本日は、ウティンヌカミの元へ戻られております、
ヒヌカンガナシーをお迎えする日です。
 
どうぞ、福徳と共にお戻りくださいませ
 
そして、この家に住みます家族が皆、
穏やかで健やかに、
安全に過ごすことができますよう
お見守りください。
 
ヒヌカンガナシーを通しまして
ここにお祈りいたします。
 
ウートゥートゥー。
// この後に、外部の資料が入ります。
(* ===== verification/Http.v ===== *)
(** Requests and responses of the REST API (src/server/routes.ts,
    src/server/auth.ts): JSON request bodies, the validation that the
    drizzle-zod insert schemas of src/shared/schema.ts perform on them, and
    responses as a status code with a body.

    The validation follows the column types of schema.ts as drizzle-zod
    turns them into zod schemas: a text or numeric column is a string, an
    integer column an integral number, a boolean column a boolean; a column
    with a default or without [notNull] is optional (and nullable without
    [notNull]); unknown keys are dropped; every failing field is reported.
    An object body keeps each key once, as [JSON.parse] leaves it. *)

From Stdlib Require Import ZArith QArith String List Bool Lia.
From S2P Require Import Prelude JsNum Schema.
Import ListNotations.

Module Http.
Import JsNum Schema.
#[local] Open Scope string_scope.
#[local] Set Warnings "-register-all".

Inductive json : Type :=
| JNull
| JBool (b : bool)
| JNum (n : num)
| JStr (s : string)
| JArr (l : list json)
| JObj (fields : list (string * json)).

(** [obj[k]] *)
Fixpoint jget (k : string) (fs : list (string * json)) : option json :=
  match fs with
  | [] => None
  | (k', v) :: fs' => if String.eqb k' k then Some v else jget k fs'
  end.

(** [{ ...obj, [k]: v }]: a present key keeps its place. *)
Fixpoint jset (k : string) (v : json) (fs : list (string * json)) : list (string * json) :=
  match fs with
  | [] => [(k, v)]
  | (k', v') :: fs' => if String.eqb k' k then (k, v) :: fs' else (k', v') :: jset k v fs'
  end.

(** The own properties a spread copies: those of an object, none for the
    other values (an array body fails every schema below either way). *)
Definition fields_of (j : json) : list (string * json) :=
  match j with
  | JObj fs => fs
  | _ => []
  end.

(** [Number.isInteger] on a finite value. *)
Definition int_of_num (n : num) : option Z :=
  match n with
  | Fin q => let r := Qred q in if (Zpos (Qden r) =? 1)%Z then Some (Qnum r) else None
  | _ => None
  end.

Definition json_of_Z (z : Z) : json := JNum (of_Z z).

(** Field readers: [None] is a zod issue at that key. *)
Definition str_field (fs : list (string * json)) (k : string) : option string :=
  match jget k fs with Some (JStr s) => Some s | _ => None end.

Definition int_field (fs : list (string * json)) (k : string) : option Z :=
  match jget k fs with Some (JNum n) => int_of_num n | _ => None end.

(** An optional field: absent is [Some None]. *)
Definition opt_str_field (fs : list (string * json)) (k : string) : option (option string) :=
  match jget k fs with
  | None => Some None
  | Some (JStr s) => Some (Some s)
  | _ => None
  end.

(** An optional and nullable field: absent or null is [Some None]. *)
Definition nullable_str_field (fs : list (string * json)) (k : string) : option (option string) :=
  match jget k fs with
  | None | Some JNull => Some None
  | Some (JStr s) => Some (Some s)
  | _ => None
  end.

Definition nullable_int_field (fs : list (string * json)) (k : string) : option (option Z) :=
  match jget k fs with
  | None | Some JNull => Some None
  | Some (JNum n) => option_map Some (int_of_num n)
  | _ => None
  end.

Definition nullable_bool_field (fs : list (string * json)) (k : string) : option (option bool) :=
  match jget k fs with
  | None | Some JNull => Some None
  | Some (JBool b) => Some (Some b)
  | _ => None
  end.

(** The keys whose reader failed, in schema order. *)
Definition issues (checks : list (string * bool)) : list string :=
  map fst (filter (fun kc => negb (snd kc)) checks).

Definition ok {A} (o : option A) : bool := match o with Some _ => true | None => false end.

(** [insertOrderSchema.parse] *)
Definition parseInsertOrder (fs : list (string * json)) : list string + InsertOrder :=
  let u := int_field fs "userId" in
  let t := str_field fs "totalAmount" in
  let n := str_field fs "customerName" in
  let e := str_field fs "customerEmail" in
  let a := str_field fs "shippingAddress" in
  let p := str_field fs "paymentMethod" in
  let s := opt_str_field fs "status" in
  match u, t, n, e, a, p, s with
  | Some u, Some t, Some n, Some e, Some a, Some p, Some s =>
      inr (mkInsertOrder u t n e a p s)
  | _, _, _, _, _, _, _ =>
      inl (issues [("userId", ok u); ("totalAmount", ok t); ("customerName", ok n);
                   ("customerEmail", ok e); ("shippingAddress", ok a);
                   ("paymentMethod", ok p); ("status", ok s)])
  end.

(** [insertOrderItemSchema.parse] *)
Definition parseInsertOrderItem (fs : list (string * json)) : list string + InsertOrderItem :=
  let o := int_field fs "orderId" in
  let pid := int_field fs "productId" in
  let n := str_field fs "productName" in
  let q := int_field fs "quantity" in
  let pr := str_field fs "price" in
  let sid := nullable_int_field fs "supplierId" in
  match o, pid, n, q, pr, sid with
  | Some o, Some pid, Some n, Some q, Some pr, Some sid =>
      inr (mkInsertOrderItem o pid n q pr sid)
  | _, _, _, _, _, _ =>
      inl (issues [("orderId", ok o); ("productId", ok pid); ("productName", ok n);
                   ("quantity", ok q); ("price", ok pr); ("supplierId", ok sid)])
  end.

(** [insertProductSchema.parse] *)
Definition parseInsertProduct (fs : list (string * json)) : list string + InsertProduct :=
  let n := str_field fs "name" in
  let d := str_field fs "description" in
  let pr := str_field fs "price" in
  let c := str_field fs "category" in
  let i := str_field fs "image" in
  let r := str_field fs "rating" in
  let b := nullable_str_field fs "badge" in
  let dp := nullable_str_field fs "discountPrice" in
  let sv := nullable_bool_field fs "isService" in
  match n, d, pr, c, i, r, b, dp, sv with
  | Some n, Some d, Some pr, Some c, Some i, Some r, Some b, Some dp, Some sv =>
      inr (mkInsertProduct n d pr c i r b dp sv)
  | _, _, _, _, _, _, _, _, _ =>
      inl (issues [("name", ok n); ("description", ok d); ("price", ok pr);
                   ("category", ok c); ("image", ok i); ("rating", ok r);
                   ("badge", ok b); ("discountPrice", ok dp); ("isService", ok sv)])
  end.

(** ** Responses *)

Inductive Body : Type :=
| BMessage (message : string)
| BInvalid (message : string) (errors : list string)
| BProducts (ps : list Product)
| BProduct (p : Product)
| BOrder (o : Order)
| BOrders (os : list Order)
| BOrderDetails (o : Order) (its : list OrderItem)
| BUser (id : Z) (username : string) (isAdmin : option bool)
| BEmpty.

Record Response : Type := mkResponse {
  code : Z;
  body : Body
}.

Definition message (c : Z) (m : string) : Response := mkResponse c (BMessage m).

(** A body that reports an error: [{ message }] or [{ message, errors }]. *)
Definition error_body (b : Body) : bool :=
  match b with BMessage _ | BInvalid _ _ => true | _ => false end.

(** What the client relies on when it reads an answer: a status the
    server uses, and an error body exactly when the status is 400 or
    more, so that the text [apiRequest] puts in its error is a message. *)
Definition typed_response (r : Response) : bool :=
  existsb (Z.eqb (code r)) [200; 201; 400; 401; 403; 404]%Z &&
  Bool.eqb (400 <=? code r)%Z (error_body (body r)).

(** ** Lemmas *)

Lemma jget_jset_eq (k : string) (v : json) (fs : list (string * json)) :
  jget k (jset k v fs) = Some v.
Proof.
  induction fs as [|[k' v'] fs IH]; simpl; [now rewrite String.eqb_refl|].
  destruct (String.eqb k' k) eqn:E; simpl; [now rewrite String.eqb_refl | now rewrite E].
Qed.

Lemma jget_jset_ne (k k' : string) (v : json) (fs : list (string * json)) :
  k <> k' -> jget k' (jset k v fs) = jget k' fs.
Proof.
  intros Hne. induction fs as [|[k0 v0] fs IH]; simpl.
  - apply String.eqb_neq in Hne. now rewrite Hne.
  - destruct (String.eqb k0 k) eqn:E; simpl.
    + apply String.eqb_eq in E. subst k0. apply String.eqb_neq in Hne. now rewrite Hne.
    + now rewrite IH.
Qed.

Lemma int_of_num_of_Z (z : Z) : int_of_num (of_Z z) = Some z.
Proof. unfold int_of_num, of_Z. rewrite Qred_inject_Z. reflexivity. Qed.

Lemma int_field_jset_eq (k : string) (z : Z) (fs : list (string * json)) :
  int_field (jset k (json_of_Z z) fs) k = Some z.
Proof. unfold int_field. rewrite jget_jset_eq. apply int_of_num_of_Z. Qed.

(** Setting a key leaves the readers of the other keys as they were. *)
Section FieldsNe.
Context (k k' : string) (v : json) (fs : list (string * json)) (Hne : k <> k').

Lemma int_field_jset_ne : int_field (jset k v fs) k' = int_field fs k'.
Proof. unfold int_field. now rewrite jget_jset_ne. Qed.

Lemma str_field_jset_ne : str_field (jset k v fs) k' = str_field fs k'.
Proof. unfold str_field. now rewrite jget_jset_ne. Qed.

Lemma opt_str_field_jset_ne : opt_str_field (jset k v fs) k' = opt_str_field fs k'.
Proof. unfold opt_str_field. now rewrite jget_jset_ne. Qed.

Lemma nullable_int_field_jset_ne :
  nullable_int_field (jset k v fs) k' = nullable_int_field fs k'.
Proof. unfold nullable_int_field. now rewrite jget_jset_ne. Qed.

End FieldsNe.

(** Setting [orderId] to a number makes that field valid and leaves the
    other fields as they were. *)
Lemma parseInsertOrderItem_orderId (oid : Z) (fs : list (string * json)) :
  parseInsertOrderItem (jset "orderId" (json_of_Z oid) fs) =
  match int_field fs "productId", str_field fs "productName", int_field fs "quantity",
        str_field fs "price", nullable_int_field fs "supplierId" with
  | Some pid, Some n, Some q, Some pr, Some sid => inr (mkInsertOrderItem oid pid n q pr sid)
  | pid, n, q, pr, sid =>
      inl (issues [("orderId", true); ("productId", ok pid); ("productName", ok n);
                   ("quantity", ok q); ("price", ok pr); ("supplierId", ok sid)])
  end.
Proof.
  unfold parseInsertOrderItem. rewrite int_field_jset_eq.
  rewrite !int_field_jset_ne, !str_field_jset_ne, nullable_int_field_jset_ne by discriminate.
  destruct (int_field fs "productId"), (str_field fs "productName"), (int_field fs "quantity"),
    (str_field fs "price"), (nullable_int_field fs "supplierId"); reflexivity.
Qed.

(** The [userId] the server spreads over the body is the one the order
    gets. *)
Lemma parseInsertOrder_userId (z : Z) (fs : list (string * json)) (io : InsertOrder) :
  parseInsertOrder (jset "userId" (json_of_Z z) fs) = inr io -> io_userId io = z.
Proof.
  unfold parseInsertOrder. rewrite int_field_jset_eq.
  destruct (str_field _ "totalAmount"), (str_field _ "customerName"),
    (str_field _ "customerEmail"), (str_field _ "shippingAddress"),
    (str_field _ "paymentMethod"), (opt_str_field _ "status");
    intros Hio; try discriminate; injection Hio as <-; reflexivity.
Qed.

(** A [status] string in the body is the status the parsed order has. *)
Lemma parseInsertOrder_status (fs : list (string * json)) (io : InsertOrder) (s : string) :
  jget "status" fs = Some (JStr s) -> parseInsertOrder fs = inr io -> io_status io = Some s.
Proof.
  intros Hs. unfold parseInsertOrder. replace (opt_str_field fs "status") with (Some (Some s))
    by (unfold opt_str_field; now rewrite Hs).
  destruct (int_field fs "userId"), (str_field fs "totalAmount"), (str_field fs "customerName"),
    (str_field fs "customerEmail"), (str_field fs "shippingAddress"),
    (str_field fs "paymentMethod");
    intros Hio; try discriminate; injection Hio as <-; reflexivity.
Qed.

End Http.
」

 
…以上で、ヒヌカンを迎える「下天の拝み」は終了です。
 
このように、言葉の長さや表現に厳密な決まりはありません。
家族の暮らしに合わせて、無理のない言葉で気持ちを伝えることが、下天の拝みでは何より大切にされてきました。
 
 

まとめ|2026年も無理のない形でヒヌカンを迎える


沖縄の御願における「上天」と「下天」の考え方
◇下天の拝みは、旧暦1月4日にヒヌカンを迎え、新しい一年を穏やかに始めるための御願です。
…特別な祈願を強く願う行事ではなく、年末の上天の拝みと対になり、暮らしの流れを整える節目として受け継がれてきました。
 
準備やうさぎむん(お供え物)、線香の本数や拝し方には、地域や家ごとの違いがあります。
決まった形に無理に合わせる必要はなく、自分たちの家に伝わるやり方や、今の暮らしに合った方法で行うことが大切です。
 

 ●グイスについても、必ず決まった言葉を唱えなければならないわけではありません。
 
 …ヒヌカンを迎える気持ちを整え、これからの一年を見守ってもらいたいという思いを、無理のない言葉で伝えることが何より重視されてきました。

 
2026年も、形式にとらわれすぎず、家族の暮らしに寄り添った形でヒヌカンを迎えてみてはいかがでしょうか。
下天の拝みは、沖縄の御願が日常と深く結びついた文化であることを、あらためて感じさせてくれる行事です。